El más engañoso de los consuelos que despliegan para ir tirando nuestras felices sociedades es el de dar como una evidencia que todo el mundo tiene a la democracia por el mejor –o, al menos, menos malo– de los sistemas políticos. Y que, de verdad, la desean. Es un espejismo. Los sistemas políticos –todos– imponen eficazmente el amor hacia los amos de sus siervos. La disidencia, en un país moderno, tiende a ser una rareza microscópica. Y, para el común, odiosa. Los medios de imponer certezas imaginarias al servicio del poder en ejercicio –sea el que sea– son hoy descomunales. Escapar a las normas que impone como evidentes un Estado, es imposible casi. En Moscú como en Madrid, en Teherán como en Barcelona, en Pekín como en Tokio o en París o Adís Abeba. Al final, amamos sólo aquello que hemos sido configurados para amar. El resto se nos hace odioso. O invisible.

Putin es un ejemplo de eficiencia en ese proyectar imágenes y relatos ilusorios, a la medida del universal deseo de ser el siervo de un buen amo: que es lo único que, en rigor, define a un sujeto político. Tras la caída a plomo del despotismo soviético –la más larga dictadura europea en el siglo XX–, el desarraigo fue total. Rusia había amado locamente –locamente– a Stalin. Con la misma locura sin freno con la que amó Alemania a Hitler, Italia a Mussolini. Y España a Franco, no nos engañemos: los clandestinos que resistimos a su dictadura fuimos un puñado de irreductibles sin esperanza alguna; la transición levantó acta de eso. Pero lo largo de la dictadura soviética –y, sobre todo, lo duro– hizo de ella un caso único.

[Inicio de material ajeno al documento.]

(** * mqv: constant-time fixed-width integers, key blinding and the MQV primitive

    A shallow embedding of the Go package [mqv] (files subtle.go, blind.go and
    mqv.go) together with the properties stated about it.

    Conventions.
    - A Go [uint] is a [Z] in [0, 2^UintSize); every arithmetic result is
      reduced with [wrap].  A [byte] is a [Z] in [0, 256).
    - A [SubtleInt] is the list of its words, least significant word first,
      exactly as the Go slice [[]uint].
    - A method with receiver [z] that overwrites [z] takes the old contents of
      [z] and returns the new contents.
    - A Go [panic] and a returned [error] are the two failure constructors of
      [result]. *)

From Stdlib Require Import ZArith List Lia Bool String.
From stdpp Require Import base option list gmap.
Import ListNotations.
Local Open Scope Z_scope.

(** ** Platform word size *)

(** [bits.UintSize]: the Go specification fixes it at 32 or 64. *)
Class Platform := {
  UintSize : Z;
  UintSize_cases : UintSize = 32 \/ UintSize = 64
}.

(** ** Outcomes of a call *)

(** Go errors as they are built in the package. *)
Inductive error : Type :=
| EOF                                   (* io.EOF *)
| ErrUnexpectedEOF                      (* io.ErrUnexpectedEOF *)
| New (msg : string)                    (* errors.New, fmt.Errorf *)
| Wrap (e : error) (msg : string).      (* errors.Wrap *)

Inductive result (A : Type) : Type :=
| Ok (a : A)
| Err (e : error)
| Panic (msg : string).
Arguments Ok {A} a.
Arguments Err {A} e.
Arguments Panic {A} msg.

#[global] Instance result_ret : MRet result := fun A a => Ok a.
#[global] Instance result_bind : MBind result := fun A B k m =>
  match m with
  | Ok a => k a
  | Err e => Err e
  | Panic s => Panic s
  end.

(** The cause of a wrapped error ([errors.Cause]). *)
Fixpoint Cause (e : error) : error :=
  match e with
  | Wrap e' _ => Cause e'
  | _ => e
  end.

(** ** Word-level helpers (subtle.go) *)

Section Words.
Context `{Platform}.

(** Reduction of an arithmetic result to a [uint]. *)
Definition wrap (x : Z) : Z := x mod 2 ^ UintSize.

(** [^x] on a [uint]. *)
Definition wnot (x : Z) : Z := wrap (Z.lnot x).

(** [selectW] returns [a] if [v] is 1 and [b] if [v] is 0:
    [^(v-1)&a | (v-1)&b]. *)
Definition selectW (v a b : Z) : Z :=
  Z.lor (Z.land (wnot (wrap (v - 1))) a) (Z.land (wrap (v - 1)) b).

(** [lessEqW] returns 1 if [a <= b] and 0 if [a > b]. *)
Definition lessEqW (a b : Z) : Z :=
  let msbA := Z.land (Z.shiftr a (UintSize - 1)) 1 in
  let msbB := Z.land (Z.shiftr b (UintSize - 1)) 1 in
  let remA := Z.ldiff a (Z.shiftl 1 (UintSize - 1)) in
  let remB := Z.ldiff b (Z.shiftl 1 (UintSize - 1)) in
  let less := Z.land (Z.shiftr (wrap (wrap (remA - remB) - 1)) (UintSize - 1)) 1 in
  selectW (Z.land (Z.lxor msbA msbB) 1) msbB less.

(** [lessW] returns 1 if [a < b] and 0 if [a >= b]. *)
Definition lessW (a b : Z) : Z := Z.lxor (lessEqW b a) 1.

(** [addW]: [z1<<_W + z0 = a+b+c], with [c] 0 or 1. *)
Definition addW (a b c : Z) : Z * Z :=
  let bc := wrap (b + c) in
  let z0 := wrap (a + bc) in
  let z1 := Z.lor (lessW z0 a) (lessW bc b) in
  (z0, z1).

(** [subW]: [z1<<_W + z0 = a-b-c], with [c] 0 or 1. *)
Definition subW (a b c : Z) : Z * Z :=
  let bc := wrap (b + c) in
  let z0 := wrap (a - bc) in
  let z1 := Z.lor (lessW a z0) (lessW bc b) in
  (z0, z1).

End Words.

(** ** Slices *)

(** [len(l)] as a Go [int]. *)
Definition len {A} (l : list A) : Z := Z.of_nat (length l).

(** [make([]T, n)] for a numeric element type: [n] zeros. *)
Definition make (n : Z) : list Z := repeat 0 (Z.to_nat n).

(** [l[i]] as a value; out of range is a run-time panic. *)
Definition index (l : list Z) (i : Z) : result Z :=
  if (0 <=? i) && (i <? len l)
  then match l !! Z.to_nat i with
       | Some a => Ok a
       | None => Panic "index out of range"
       end
  else Panic "index out of range".

(** [l[i] = a]; out of range is a run-time panic. *)
Definition assign (l : list Z) (i : Z) (a : Z) : result (list Z) :=
  if (0 <=? i) && (i <? len l)
  then Ok (<[Z.to_nat i := a]> l)
  else Panic "index out of range".

(** [l[:n]]; the slices cut here have capacity equal to their length. *)
Definition slice_to (l : list Z) (n : Z) : result (list Z) :=
  if (0 <=? n) && (n <=? len l)
  then Ok (take (Z.to_nat n) l)
  else Panic "slice bounds out of range".

(** A [for ... range] loop whose body may panic, threading its state. *)
Fixpoint for_range {A S} (l : list A) (body : S -> A -> result S) (s : S) : result S :=
  match l with
  | [] => Ok s
  | a :: l' => s' ← body s a; for_range l' body s'
  end.

(** ** SubtleInt (subtle.go) *)

Definition SubtleInt : Type := list Z.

En tasas anuales, Stalin mató tanto como Hitler. Pero el totalitarismo nazi duró once años. El soviético, 72. Y, además de un helado panteón de cadáveres, alzó la mayor fábrica de tallar mentes a la medida que haya conocido nunca la historia de los hombres. Mentes a la medida, que amaban, claro está, a sus carceleros. Siempre es así. Un joven prodigioso lo había intuido, allá por el siglo XVI. La servidumbre es –y sólo puede ser– voluntaria. "La libertad", meditaba Étienne de La Boétie, "no la desean los hombres. Por la sencilla razón de que si la desearan, la tendrían". Los hombre son los imprescindibles capataces de su esclavitud. Y el deseo del amo se les hace, de inmediato, el suyo propio. Rusia lloró a Stalin con la misma sinceridad con que los italianos lloraron, a puerta cerrada, a Mussolini. Con la misma con que las colas fueron, en Madrid, inacabables para hacer el duelo de Franco.

Putin es el retorno a lo perdido y añorado: la nostalgia de ser siervo del amo más cruel. Porque sólo en la verdadera crueldad se reconoce a un buen amo. Y eso sólo ama el siervo. Rusia quería un amo. Ya lo tiene.